**About this exercise:** Using the entries below, write out the line with "Lemma getCursor_log st L w : models st L ->", the line with "Lemma js_index_range len", and every line in between, exactly as each is written.

**Listed records:**
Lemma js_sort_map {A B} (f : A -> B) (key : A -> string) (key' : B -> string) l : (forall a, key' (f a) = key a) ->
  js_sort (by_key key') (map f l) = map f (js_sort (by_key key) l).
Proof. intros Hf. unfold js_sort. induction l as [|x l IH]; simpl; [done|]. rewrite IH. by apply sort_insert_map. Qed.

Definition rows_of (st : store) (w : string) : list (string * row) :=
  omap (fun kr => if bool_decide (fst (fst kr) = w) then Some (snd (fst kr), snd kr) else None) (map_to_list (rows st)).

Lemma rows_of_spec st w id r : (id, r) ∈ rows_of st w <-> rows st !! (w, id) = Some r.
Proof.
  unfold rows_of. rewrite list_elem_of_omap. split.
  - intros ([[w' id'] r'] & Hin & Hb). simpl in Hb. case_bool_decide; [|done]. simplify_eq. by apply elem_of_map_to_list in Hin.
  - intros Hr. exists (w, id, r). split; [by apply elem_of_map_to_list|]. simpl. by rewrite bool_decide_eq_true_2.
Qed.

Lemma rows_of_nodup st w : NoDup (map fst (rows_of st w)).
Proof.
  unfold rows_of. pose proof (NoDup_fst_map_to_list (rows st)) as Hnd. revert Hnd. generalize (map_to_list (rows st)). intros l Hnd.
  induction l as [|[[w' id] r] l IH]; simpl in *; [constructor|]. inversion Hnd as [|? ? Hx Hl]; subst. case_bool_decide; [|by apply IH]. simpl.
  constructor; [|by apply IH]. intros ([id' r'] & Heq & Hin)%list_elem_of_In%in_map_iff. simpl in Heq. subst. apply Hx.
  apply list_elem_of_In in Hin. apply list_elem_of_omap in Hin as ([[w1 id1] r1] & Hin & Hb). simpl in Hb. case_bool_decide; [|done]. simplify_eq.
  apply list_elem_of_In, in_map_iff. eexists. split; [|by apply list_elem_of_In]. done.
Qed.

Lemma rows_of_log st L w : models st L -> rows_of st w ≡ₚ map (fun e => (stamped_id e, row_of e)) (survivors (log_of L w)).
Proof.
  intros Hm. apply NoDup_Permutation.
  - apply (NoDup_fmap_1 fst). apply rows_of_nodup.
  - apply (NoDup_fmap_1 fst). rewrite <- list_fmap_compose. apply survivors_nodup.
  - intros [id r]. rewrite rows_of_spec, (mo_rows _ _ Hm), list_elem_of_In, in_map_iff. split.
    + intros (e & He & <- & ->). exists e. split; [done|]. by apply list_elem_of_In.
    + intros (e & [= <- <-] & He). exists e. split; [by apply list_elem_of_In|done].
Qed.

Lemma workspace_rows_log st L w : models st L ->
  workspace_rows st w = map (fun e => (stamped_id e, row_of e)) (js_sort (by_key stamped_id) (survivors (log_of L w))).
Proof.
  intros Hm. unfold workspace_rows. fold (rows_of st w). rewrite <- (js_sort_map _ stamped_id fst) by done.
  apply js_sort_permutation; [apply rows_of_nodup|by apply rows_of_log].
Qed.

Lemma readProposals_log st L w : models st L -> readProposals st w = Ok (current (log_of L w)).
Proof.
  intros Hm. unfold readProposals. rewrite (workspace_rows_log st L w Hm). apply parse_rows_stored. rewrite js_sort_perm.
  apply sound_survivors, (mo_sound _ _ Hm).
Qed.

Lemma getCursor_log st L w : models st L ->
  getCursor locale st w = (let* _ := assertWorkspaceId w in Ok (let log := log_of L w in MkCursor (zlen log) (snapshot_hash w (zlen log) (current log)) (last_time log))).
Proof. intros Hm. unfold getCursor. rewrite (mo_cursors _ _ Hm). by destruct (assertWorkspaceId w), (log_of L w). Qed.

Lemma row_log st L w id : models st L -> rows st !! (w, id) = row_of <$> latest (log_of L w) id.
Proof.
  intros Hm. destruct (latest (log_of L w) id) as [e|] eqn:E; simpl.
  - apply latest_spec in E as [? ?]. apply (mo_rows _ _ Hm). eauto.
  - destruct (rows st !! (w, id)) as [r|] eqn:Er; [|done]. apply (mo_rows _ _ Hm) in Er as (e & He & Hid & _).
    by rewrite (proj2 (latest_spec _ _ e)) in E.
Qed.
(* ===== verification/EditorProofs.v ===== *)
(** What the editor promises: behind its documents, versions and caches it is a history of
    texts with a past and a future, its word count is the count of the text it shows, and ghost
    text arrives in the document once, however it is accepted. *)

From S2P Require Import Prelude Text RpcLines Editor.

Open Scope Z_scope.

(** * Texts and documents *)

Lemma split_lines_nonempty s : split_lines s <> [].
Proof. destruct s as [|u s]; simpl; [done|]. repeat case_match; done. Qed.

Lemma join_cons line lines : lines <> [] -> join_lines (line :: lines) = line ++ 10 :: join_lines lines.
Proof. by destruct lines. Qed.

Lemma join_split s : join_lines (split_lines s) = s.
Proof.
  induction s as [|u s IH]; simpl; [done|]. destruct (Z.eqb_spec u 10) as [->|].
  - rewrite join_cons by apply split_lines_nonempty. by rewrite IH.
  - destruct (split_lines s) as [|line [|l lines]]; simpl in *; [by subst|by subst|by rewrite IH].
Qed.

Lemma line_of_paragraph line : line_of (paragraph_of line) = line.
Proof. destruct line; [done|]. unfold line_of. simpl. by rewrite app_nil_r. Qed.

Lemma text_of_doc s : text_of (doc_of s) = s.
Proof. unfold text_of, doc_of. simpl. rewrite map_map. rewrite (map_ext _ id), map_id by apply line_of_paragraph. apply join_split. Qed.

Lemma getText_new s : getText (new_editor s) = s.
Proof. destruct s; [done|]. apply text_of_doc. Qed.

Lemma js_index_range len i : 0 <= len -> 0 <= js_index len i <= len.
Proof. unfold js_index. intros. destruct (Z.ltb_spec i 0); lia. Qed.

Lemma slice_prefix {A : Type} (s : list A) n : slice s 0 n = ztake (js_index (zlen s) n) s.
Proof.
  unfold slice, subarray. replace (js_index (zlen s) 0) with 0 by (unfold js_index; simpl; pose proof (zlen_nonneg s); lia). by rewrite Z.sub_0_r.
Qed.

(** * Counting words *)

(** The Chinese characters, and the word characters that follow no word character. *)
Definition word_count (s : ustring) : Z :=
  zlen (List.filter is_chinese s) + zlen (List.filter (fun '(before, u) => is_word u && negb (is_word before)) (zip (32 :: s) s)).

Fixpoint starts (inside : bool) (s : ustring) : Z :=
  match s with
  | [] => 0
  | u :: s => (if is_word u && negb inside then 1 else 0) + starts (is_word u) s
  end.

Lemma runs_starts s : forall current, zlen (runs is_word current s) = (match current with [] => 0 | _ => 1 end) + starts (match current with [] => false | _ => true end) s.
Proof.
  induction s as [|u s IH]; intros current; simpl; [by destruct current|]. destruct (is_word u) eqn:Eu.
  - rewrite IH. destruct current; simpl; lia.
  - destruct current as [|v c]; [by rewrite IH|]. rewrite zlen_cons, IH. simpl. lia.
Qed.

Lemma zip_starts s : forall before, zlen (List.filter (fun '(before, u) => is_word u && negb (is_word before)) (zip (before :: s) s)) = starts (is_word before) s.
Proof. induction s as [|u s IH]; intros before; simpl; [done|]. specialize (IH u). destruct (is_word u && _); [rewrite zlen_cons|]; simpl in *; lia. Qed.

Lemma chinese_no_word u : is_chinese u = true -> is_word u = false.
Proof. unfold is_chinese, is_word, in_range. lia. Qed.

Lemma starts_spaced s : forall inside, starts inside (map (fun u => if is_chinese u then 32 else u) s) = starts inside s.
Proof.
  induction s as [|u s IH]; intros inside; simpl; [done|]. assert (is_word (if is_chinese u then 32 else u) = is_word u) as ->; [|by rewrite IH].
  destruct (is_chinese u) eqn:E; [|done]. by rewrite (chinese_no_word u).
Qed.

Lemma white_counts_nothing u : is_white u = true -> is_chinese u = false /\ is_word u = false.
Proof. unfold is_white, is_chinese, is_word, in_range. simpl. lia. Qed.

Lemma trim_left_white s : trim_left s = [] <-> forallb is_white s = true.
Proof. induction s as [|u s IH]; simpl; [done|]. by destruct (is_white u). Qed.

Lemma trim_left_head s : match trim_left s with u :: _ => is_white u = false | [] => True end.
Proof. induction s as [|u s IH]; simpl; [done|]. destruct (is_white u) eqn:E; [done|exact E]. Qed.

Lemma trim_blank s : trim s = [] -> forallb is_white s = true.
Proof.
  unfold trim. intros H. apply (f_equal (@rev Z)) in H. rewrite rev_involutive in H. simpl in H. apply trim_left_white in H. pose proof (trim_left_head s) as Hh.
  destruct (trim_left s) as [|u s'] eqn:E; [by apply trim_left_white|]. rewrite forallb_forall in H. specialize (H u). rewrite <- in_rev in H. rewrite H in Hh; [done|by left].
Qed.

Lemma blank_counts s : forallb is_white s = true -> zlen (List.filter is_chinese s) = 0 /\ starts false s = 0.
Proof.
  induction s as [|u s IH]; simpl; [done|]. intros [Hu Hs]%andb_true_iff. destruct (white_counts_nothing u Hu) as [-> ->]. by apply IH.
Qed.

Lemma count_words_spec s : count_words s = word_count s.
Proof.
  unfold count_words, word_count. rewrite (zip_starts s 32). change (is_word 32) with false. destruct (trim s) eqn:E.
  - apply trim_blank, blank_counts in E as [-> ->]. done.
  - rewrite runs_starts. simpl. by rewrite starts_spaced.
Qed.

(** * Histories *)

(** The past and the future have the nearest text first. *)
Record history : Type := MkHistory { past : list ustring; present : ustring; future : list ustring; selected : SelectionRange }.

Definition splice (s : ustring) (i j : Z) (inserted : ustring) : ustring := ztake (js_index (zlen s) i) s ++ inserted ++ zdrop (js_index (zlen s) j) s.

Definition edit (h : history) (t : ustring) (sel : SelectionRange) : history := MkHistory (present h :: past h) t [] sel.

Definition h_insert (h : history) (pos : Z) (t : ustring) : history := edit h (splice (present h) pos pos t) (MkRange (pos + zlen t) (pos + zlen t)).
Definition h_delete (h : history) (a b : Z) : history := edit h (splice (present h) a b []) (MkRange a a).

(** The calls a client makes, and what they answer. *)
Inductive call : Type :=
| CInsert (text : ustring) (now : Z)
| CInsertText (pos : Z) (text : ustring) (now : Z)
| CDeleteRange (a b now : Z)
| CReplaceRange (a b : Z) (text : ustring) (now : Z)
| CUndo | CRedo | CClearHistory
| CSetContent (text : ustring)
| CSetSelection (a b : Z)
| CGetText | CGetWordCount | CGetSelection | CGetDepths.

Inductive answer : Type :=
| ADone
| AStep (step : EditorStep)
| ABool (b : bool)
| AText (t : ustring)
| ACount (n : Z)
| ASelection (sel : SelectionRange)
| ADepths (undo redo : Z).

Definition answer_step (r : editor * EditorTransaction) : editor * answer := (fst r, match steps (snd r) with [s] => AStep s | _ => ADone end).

**Answer box:**
Lemma getCursor_log st L w : models st L ->
  getCursor locale st w = (let* _ := assertWorkspaceId w in Ok (let log := log_of L w in MkCursor (zlen log) (snapshot_hash w (zlen log) (current log)) (last_time log))).
Proof. intros Hm. unfold getCursor. rewrite (mo_cursors _ _ Hm). by destruct (assertWorkspaceId w), (log_of L w). Qed.

Lemma row_log st L w id : models st L -> rows st !! (w, id) = row_of <$> latest (log_of L w) id.
Proof.
  intros Hm. destruct (latest (log_of L w) id) as [e|] eqn:E; simpl.
  - apply latest_spec in E as [? ?]. apply (mo_rows _ _ Hm). eauto.
  - destruct (rows st !! (w, id)) as [r|] eqn:Er; [|done]. apply (mo_rows _ _ Hm) in Er as (e & He & Hid & _).
    by rewrite (proj2 (latest_spec _ _ e)) in E.
Qed.
(* ===== verification/EditorProofs.v ===== *)
(** What the editor promises: behind its documents, versions and caches it is a history of
    texts with a past and a future, its word count is the count of the text it shows, and ghost
    text arrives in the document once, however it is accepted. *)

From S2P Require Import Prelude Text RpcLines Editor.

Open Scope Z_scope.

(** * Texts and documents *)

Lemma split_lines_nonempty s : split_lines s <> [].
Proof. destruct s as [|u s]; simpl; [done|]. repeat case_match; done. Qed.

Lemma join_cons line lines : lines <> [] -> join_lines (line :: lines) = line ++ 10 :: join_lines lines.
Proof. by destruct lines. Qed.

Lemma join_split s : join_lines (split_lines s) = s.
Proof.
  induction s as [|u s IH]; simpl; [done|]. destruct (Z.eqb_spec u 10) as [->|].
  - rewrite join_cons by apply split_lines_nonempty. by rewrite IH.
  - destruct (split_lines s) as [|line [|l lines]]; simpl in *; [by subst|by subst|by rewrite IH].
Qed.

Lemma line_of_paragraph line : line_of (paragraph_of line) = line.
Proof. destruct line; [done|]. unfold line_of. simpl. by rewrite app_nil_r. Qed.

Lemma text_of_doc s : text_of (doc_of s) = s.
Proof. unfold text_of, doc_of. simpl. rewrite map_map. rewrite (map_ext _ id), map_id by apply line_of_paragraph. apply join_split. Qed.

Lemma getText_new s : getText (new_editor s) = s.
Proof. destruct s; [done|]. apply text_of_doc. Qed.

Lemma js_index_range len i : 0 <= len -> 0 <= js_index len i <= len.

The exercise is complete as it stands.